フレディ自身へのインタビューで本人は「この星座の人は開拓者向きだそうだ。僕に当てはまるかはわからないけどね。他にも性質が変わりやすくて好奇心が強いらしいよ」だそうです。

曲がカッコいいし、フレディ・ハバード→ウェイン・ショーター→バーナード・マッキニー→マッコイ・タイナーと続くアドリブソロがまた素晴らしいです。

 

2曲目のWeaver Of Dreams(ウィーヴァー・オバ・ドリーム)はジャズ・スタンダードのバラードです。

フレディ・ハバードのトランペットも素晴らしいけれど、なんと言ってもエルビン・ジョーンズのブラシが冴えわたっていて素晴らしい。

 

3曲目のMarie Antoinette(マリー・アントワネット)はウェイン・ショーターのオリジナルです。

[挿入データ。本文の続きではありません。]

Inductive sync_step (fuel : nat) (target : N) : Session -> Session -> Prop :=
| step_root E m C raw m' r : regular_wire raw -> addRootNode E target raw m = (m', r) ->
    sync_step fuel target (mkSession E m C) (mkSession E m' C)
| step_known E m C touched nid raw m' r : regular_wire raw -> (forall h, touched h = true -> h ∈ C) -> addKnownNode E touched nid raw m = (m', r) ->
    sync_step fuel target (mkSession E m C) (mkSession E m' C)
| step_missing E m C max missing C' m' : (0 < max)%Z -> yhash (root_ m) <> 0 -> getMissingNodes E fuel max C m = Ok (missing, C', m') ->
    sync_step fuel target (mkSession E m C) (mkSession E m' C')
| step_env E E' m C : env_ok E' -> generation E' = generation E -> (forall h, resident E h -> resident E' h) ->
    sync_step fuel target (mkSession E m C) (mkSession E' m C)
| step_expire E m C C' : C' ⊆ C -> sync_step fuel target (mkSession E m C) (mkSession E m C').

(** ** One step *)

Context (ty : SHAMapNodeType) (T : node) (HT : proper ty 0 0 T) (Hnz : node_hash T <> 0).

(** The map is a part of the wanted one, its marks and the full-below cache
    are right. *)
Record acquiring (E : Env) (C : gset N) (root : YNode) : Prop := {
  a_part : part root T;
  a_marks : marks E root T;
  a_cache : forall p c, tnode_at T p = Some c -> node_hash c ∈ C -> below E root p c
}.
Definition complete (E : Env) (root : YNode) : Prop := forall p c, tnode_at T p = Some c -> held E root p c.

Lemma complete_below E root : complete E root <-> below E root [] T.
Proof. done. Qed.
Lemma acquiring_grows E C root root' : acquiring E C root -> grows root root' -> part root' T -> marks E root' T -> acquiring E C root'.
Proof. intros [_ _ Hc] Hg Hp Hm. split; [done..|]. intros p c Hp' Hin. eapply below_grows; [done|]. by apply Hc. Qed.

Definition sync_fuel : nat := S (work T + node_count T * S (work T)).

Definition covered (missing : list (SHAMapNodeID * N)) (E : Env) (root : YNode) : Prop :=
  forall p c, tnode_at T p = Some c -> held E root p c \/ exists q r c', p = q ++ r /\ tnode_at T q = Some c' /\ node_hash c' ∈ missing.*2.

Definition missing_post (E : Env) (max : Z) (m : SyncMap) (missing : list (SHAMapNodeID * N)) (C' : gset N) (m' : SyncMap) : Prop :=
  acquiring E C' (root_ m') /\ grows (root_ m) (root_ m') /\ gotNodes m' = gotNodes m /\
  state_ m' = (if (length missing =? 0)%nat then Modifying else state_ m) /\
  Forall (reported E T (root_ m')) missing /\ NoDup missing.*2 /\ (Z.of_nat (length missing) <= max)%Z /\
  ((Z.of_nat (length missing) < max)%Z -> covered missing E (root_ m')).


Lemma complete_covered E root : complete E root -> forall missing, covered missing E root.
Proof. intros Hc missing p c Hp. left. by apply Hc. Qed.

Lemma missing_now E max C root got : (0 < max)%Z -> acquiring E C root -> complete E root -> forall st, missing_post E max (mkSync root st got) [] C (mkSync root Modifying got).
Proof.
  intros Hmax Ha Hc st. split_and!; [done|apply grows_refl|done..|by apply Forall_nil|by apply NoDup_nil|cbn; lia|]. intros _. by apply complete_covered.
Qed.

Lemma missing_ok E fuel max C m : env_ok E -> acquiring E C (root_ m) -> (0 < max)%Z -> (sync_fuel <= fuel)%nat ->
  exists missing C' m', getMissingNodes E fuel max C m = Ok (missing, C', m') /\ missing_post E max m missing C' m'.
Proof.
  intros HE Ha Hmax Hfu. pose proof Ha as [Hp Hm Hc]. destruct m as [root st got]. unfold getMissingNodes. cbn [root_ state_ gotNodes] in *.
  destruct root as [ty' item|bs g].
  { eexists [], C, _. split; [done|]. apply missing_now; [done..|]. by apply (below_leaf E (YLeaf ty' item) [] ty' item T). }
  destruct (isFullBelow (YInner bs g) (generation E)) eqn:Ef.
  { eexists [], C, _. split; [done|]. apply missing_now; [done..|]. by apply (Hm [] (YInner bs g) T eq_refl Ef). }
  set (root := YInner bs g) in *. set (mn := mkMissing root C max [] ∅ [] [] [] 1). set (e := mkEntry [] rootID (randInt E 0) 0 true).
  destruct (part_inner_at root T [] bs g Hp eq_refl) as (ch & Hch & Hpi). destruct (proper_at _ _ _ _ _ _ HT Hch) as [q Hq]. destruct (proper_depth _ _ _ _ Hq) as [_ Hl].
  assert (inner_at root []) as Hin by (by exists bs, g).
  assert (tinv E T max root mn) as Ht by (split; cbn; first [done|apply grows_refl|apply NoDup_nil_2|apply Forall_nil_2|lia]).
  assert (gmn_start E T max root mn e) as Hst.
  { split_and!; [|by intros _ k c Hk; cbn in Hk; lia|done]. split; [done|..].
    - apply Forall_singleton. split_and!; [done|done|cbn; lia].
    - apply good_open; intros i h o Hb _ Hnw; destruct Hnw; left; pose proof (branch_lt _ _ _ _ Hb) as Hlt; inversion Hpi; subst;
        (destruct (branch_index i ltac:(unfold kBranchFactor in Hl; lia) (randInt E 0)) as (k & Hk & Ek); exists e, k; split_and!; [by left|done|cbn; lia|lia|done]).
    - apply Forall_singleton. intros _ k c Hk. cbn in Hk. lia.
    - done. }
  destruct (loop_ok E HE ty T HT Hnz max root fuel mn e Hst eq_refl) as (mn' & -> & Ht' & Hs).
  { unfold measure. cbn [mn_stack mn map resumes mn_root]. rewrite list_sum_cons. unfold e. rewrite (left_fresh T [] _ _ _ ch Hch Hl).
    cbn [list_sum foldr]. pose proof (work_at_le T []). unfold sync_fuel in Hfu.
    assert ((node_count T - ysize root) * S (work T) <= node_count T * S (work T))%nat by (apply Nat.mul_le_mono_r; lia). lia. }
  cbn [mbind result_bind]. eexists _, _, _. split; [done|]. pose proof Ht' as [Hgr Hp' Hm' Hc' Hmi _ Hon [Hco Hge] _ _].
  split_and!; [done|done|done|done|done|done|lia|]. intros Hlt. exact (settled_held E T max root mn' Ht' (Hs ltac:(lia))).
Qed.

(** What is handed to the filter: nodes of the wanted map, in prefixed form,
    with their hashes. *)
Definition sent (x : N * Blob) : Prop :=
  exists p c, tnode_at T p = Some c /\ x = (node_hash c, data_ (serializeWithPrefix (stored_of c) empty_serializer)).

(** A node that comes, whatever it is. *)
Lemma known_ok E C touched nid raw m m' r : env_ok E -> acquiring E C (root_ m) -> sound_wire raw -> addKnownNode E touched nid raw m = (m', r) ->
  acquiring E C (root_ m') /\ grows (root_ m) (root_ m') /\ state_ m' = state_ m /\
  exists l, gotNodes m' = gotNodes m ++ l /\ Forall sent l.
Proof.
  intros HE Ha Hraw E'. assert (acquiring E C (root_ m) /\ grows (root_ m) (root_ m) /\ state_ m = state_ m /\ exists l, gotNodes m = gotNodes m ++ l /\ Forall sent l) as Hsame.
  { split_and!; [done|apply grows_refl|done|]. exists []. by rewrite app_nil_r. }
  unfold addKnownNode in E'. destruct (state_ m) eqn:Est; [by injection E' as <- <-; rewrite Est|by injection E' as <- <-; rewrite Est| |by injection E' as <- <-; rewrite Est].
  destruct (add_walk E walk_fuel touched (root_ m) rootID nid raw) as [[[root got] invalid] r1] eqn:Ew. pose proof Ha as [Hp Hm Hc].
  destruct (add_walk_part E HE ty 0 T _ rootID _ _ _ _ _ _ _ _ HT Hp masked_root Hraw Ew) as (Hp' & Hg & -> & Hgot).
  pose proof (add_walk_marks E HE ty 0 T _ rootID _ _ _ _ _ _ _ _ HT Hp Hm masked_root Hraw Ew) as Hm'.
  pose proof (acquiring_grows _ _ _ _ Ha Hg Hp' Hm') as Ha'. destruct got as [[h n]|]; injection E' as <- <-; unfold gotNode.
  - destruct (Hgot h n eq_refl) as (p & c & Hpc & Hpn & ->). destruct (syncFilter E); cbn [root_ state_ gotNodes].
    + split_and!; [done..|]. eexists. split; [done|]. apply Forall_singleton. exists p, c. split; [done|]. unfold with_prefix. by rewrite (part_stored _ _ Hpn).
    + split_and!; [done..|]. exists []. by rewrite app_nil_r.
  - cbn [root_ state_ gotNodes]. split_and!; [done..|]. exists []. by rewrite app_nil_r.
Qed.

Lemma got_sent E n c p m : tnode_at T p = Some c -> part n c ->
  let m' := gotNode E (node_hash c) n m in root_ m' = root_ m /\ state_ m' = state_ m /\ exists l, gotNodes m' = gotNodes m ++ l /\ Forall sent l.
Proof.
  intros Hp Hn. unfold gotNode. destruct (syncFilter E); cbn; split_and!; [done..| |done|done|].
  - eexists. split; [done|]. apply Forall_singleton. exists p, c. split; [done|]. unfold with_prefix. by rewrite (part_stored _ _ Hn).
  - exists []. by rewrite app_nil_r.
Qed.
(* ===== verification/SHAMapVisit.v ===== *)
(** * Visiting and serving the nodes of a map

    The rest of SHAMapSync.cpp: [visitNodes] and [visitLeaves], the nodes of a
    map that another one does not have ([visitDifferences] with [hasInnerNode]
    and [hasLeafNode]), [deepCompare], and the nodes sent to a peer
    ([getNodeFat]).  The maps are in memory; a callback changes a state and says
    whether to go on.  Loops with a stack have as much fuel as the map has
    branches.  The second part says what they come to. *)

From S2P Require Import Prelude LedgerEntry Serializer SHAMapNodeID SHAMap SHAMapSpec SHAMapHash SHAMapProof SHAMapSync SHAMapSyncSpec SHAMapMissing.
Local Open Scope N_scope.

Section visit.
Context `{Digest}.
Abbreviation node := (SHAMapTreeNode Blob).

(** ** All nodes *)

Section visitor.
Context {St : Type} (function : St -> node -> St * bool).

(** [while ((pos != 15) && node->isEmptyBranch(pos + 1)) ++pos]. *)
Fixpoint skip_empty (fuel : nat) (ch : list (option node)) (pos : nat) : nat :=
  match fuel with
  | O => pos
  | S fuel => if negb (pos =? 15)%nat && isEmptyBranch ch (S pos) then skip_empty fuel ch (S pos) else pos
  end.

Fixpoint visit_loop (fuel : nat) (ch : list (option node)) (pos : nat) (stack : list (nat * list (option node))) (s : St) : result St :=
  match fuel with
  | O => Throw "out of fuel"
  | S fuel =>
      if (pos <? 16)%nat then
        match getChild ch pos with
        | Some child =>
            let '(s, go) := function s child in
            if negb go then Ok s
            else
              match child with
              | LeafNode _ _ => visit_loop fuel ch (S pos) stack s
              | InnerNode ch' =>
                  let pos := skip_empty 16 ch pos in
                  visit_loop fuel ch' 0 (if (pos =? 15)%nat then stack else (S pos, ch) :: stack) s
              end
        | None => visit_loop fuel ch (S pos) stack s
        end
      else
        match stack with
        | [] => Ok s
        | (pos, ch) :: stack => visit_loop fuel ch pos stack s
        end
  end.

(** Sixteen branches of every node, and each node taken from the stack. *)
Definition visit_fuel (root : node) : nat := 18 * node_count root.

(** What the callback says about the root is not looked at. *)
Definition visitNodes (root : node) (s : St) : result St :=
  let '(s, _) := function s root in
  match root with
  | LeafNode _ _ => Ok s
  | InnerNode ch => visit_loop (visit_fuel root) ch 0 [] s
  end.
End visitor.

Definition visitLeaves {St} (leafFunction : St -> SHAMapItem Blob -> St) (root : node) (s : St) : result St :=
  visitNodes (fun s n => (match n with LeafNode _ item => leafFunction s item | InnerNode _ => s end, true)) root s.

(** ** Nodes at a place *)

(** The loop that goes down to the place of an identifier, until it is
    reached or a leaf is met; [None] at an empty branch. *)
Fixpoint descend_to (fuel : nat) (n : node) (nodeID target : SHAMapNodeID) : result (option (node * SHAMapNodeID)) :=
  match fuel with
  | O => Throw "out of fuel"
  | S fuel =>
      match n with
      | LeafNode _ _ => Ok (Some (n, nodeID))
      | InnerNode ch =>
          if depth_ nodeID <? depth_ target then
            let branch := selectBranch nodeID (id_ target) in
            match getChild ch branch with
            | None => Ok None
            | Some c => childID ← getChildNodeID nodeID branch; descend_to fuel c childID target
            end
          else Ok (Some (n, nodeID))
      end
  end.

Definition hasInnerNode (root : node) (targetNodeID : SHAMapNodeID) (targetNodeHash : N) : result bool :=
  r ← descend_to walk_fuel root rootID targetNodeID;
  Ok (match r with Some (InnerNode ch, _) => node_hash (InnerNode ch) =? targetNodeHash | _ => false end).

Fixpoint has_leaf (fuel : nat) (ch : list (option node)) (nodeID : SHAMapNodeID) (tag targetNodeHash : N) : result bool :=
  match fuel with
  | O => Throw "out of fuel"
  | S fuel =>
      let branch := selectBranch nodeID tag in
      match getChild ch branch with
      | None => Ok false
      | Some c =>
          if node_hash c =? targetNodeHash then Ok true
          else
            childID ← getChildNodeID nodeID branch;
            match c with InnerNode ch => has_leaf fuel ch childID tag targetNodeHash | LeafNode _ _ => Ok false end
      end
  end.
Definition hasLeafNode (root : node) (tag targetNodeHash : N) : result bool :=
  match root with
  | LeafNode _ _ => Ok (node_hash root =? targetNodeHash)
  | InnerNode ch => has_leaf walk_fuel ch rootID tag targetNodeHash
  end.

(** ** Differences *)

Section differences.
Context {St : Type} (have : option node) (function : St -> node -> St * bool).

(** [(have == nullptr) || !have->has...Node(...)]. *)
Definition lacks_inner (nodeID : SHAMapNodeID) (h : N) : result bool :=
  match have with None => Ok true | Some have => b ← hasInnerNode have nodeID h; Ok (negb b) end.
Definition lacks_leaf (tag h : N) : result bool :=
  match have with None => Ok true | Some have => b ← hasLeafNode have tag h; Ok (negb b) end.

(** The loop over the branches of a node; [false] when the callback says so. *)
Fixpoint diff_branches (nodeID : SHAMapNodeID) (i : nat) (ch : list (option node)) (stack : list (node * SHAMapNodeID)) (s : St)
    : result (list (node * SHAMapNodeID) * St * bool) :=
  match ch with
  | [] => Ok (stack, s, true)
  | None :: ch => diff_branches nodeID (S i) ch stack s
  | Some next :: ch =>
      childID ← getChildNodeID nodeID i;
      match next with
      | InnerNode _ =>
          lacks ← lacks_inner childID (node_hash next);
          diff_branches nodeID (S i) ch (if (lacks : bool) then (next, childID) :: stack else stack) s
      | LeafNode _ item =>
          lacks ← lacks_leaf (item_key item) (node_hash next);
          if (lacks : bool) then
            let '(s, go) := function s next in
            if (go : bool) then diff_branches nodeID (S i) ch stack s else Ok (stack, s, false)
          else diff_branches nodeID (S i) ch stack s
      end
  end.

Fixpoint diff_loop (fuel : nat) (stack : list (node * SHAMapNodeID)) (s : St) : result St :=
  match fuel with
  | O => Throw "out of fuel"
  | S fuel =>
      match stack with
      | [] => Ok s
      | (n, nodeID) :: stack =>
          let '(s, go) := function s n in
          if negb go then Ok s
          else
            match n with
            | LeafNode _ _ => Throw "not an inner node"
            | InnerNode ch =>
                '(stack, s, go) ← diff_branches nodeID 0 ch stack s;
                if (go : bool) then diff_loop fuel stack s else Ok s
            end
      end
  end.

Definition visitDifferences (root : node) (s : St) : result St :=
  if node_hash root =? 0 then Ok s
  else if match have with Some have => node_hash root =? node_hash have | None => false end then Ok s
  else
    match root with
    | LeafNode _ item =>
        lacks ← lacks_leaf (item_key item) (node_hash root);
        Ok (if (lacks : bool) then (function s root).1 else s)
    | InnerNode _ => diff_loop (S (node_count root)) [(root, rootID)] s
    end.
End differences.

レコードのライナーノートでジャズ評論家のナット・ヘントフは「"マリー・アントワネット"の題名は、曲の流れが断頭台の露と消える前の貴族たちの屈託の無いくつろいだ時間の感じを示していることに由来している」と解説しています。

ウェイン・ショーターらしい物語性のある印象的な曲です。

1番手にソロを取るウェイン・ショーターのアドリブが相変わらずぶっ飛んでいて素晴らしいですが、この曲のリチャード・デイビスのベースソロもまた超カッコよく秀逸です。

 

4曲目のBirdlike(バードライク)はフレディ・ハバードのオリジナル曲。

言うまでもなく、Bird(チャーリー・パーカー)への賛辞の曲です。いかにもチャーリー・パーカーが作りそうなリフのブルースです。

アップテンポのこの曲ではフレディ・ハバード→ウェイン・ショーター→バーナード・マッキニー→マッコイ・タイナー→リチャード・デイビスと白熱のアドリブ演奏を聴かせてくれます。

 

5曲目のCrisis(クライシス)もフレディ・ハバードのオリジナルです。

レコードのライナーノートでナット・ヘントフは「"クライシス"が生まれたのは、核兵器の影が大きくなる状況の下、私たちの生命がさらされる渦巻くような緊張感を音楽で表現したいというフレディの欲求からだった」と書いています。

この曲は、このアルバムと同じ1961年に録音されたアート・ブレイキー & ザ・ジャズ・メッセンジャーズの「モザイク」と言うアルバムでも取り上げられてられています。メッセンジャーズの"クライシス"と聴き比べてみるのも面白いです。

ここではエルビン・ジョーンズのドラムソロが超カッコいいです。

 

ぜひ聴いてみてください。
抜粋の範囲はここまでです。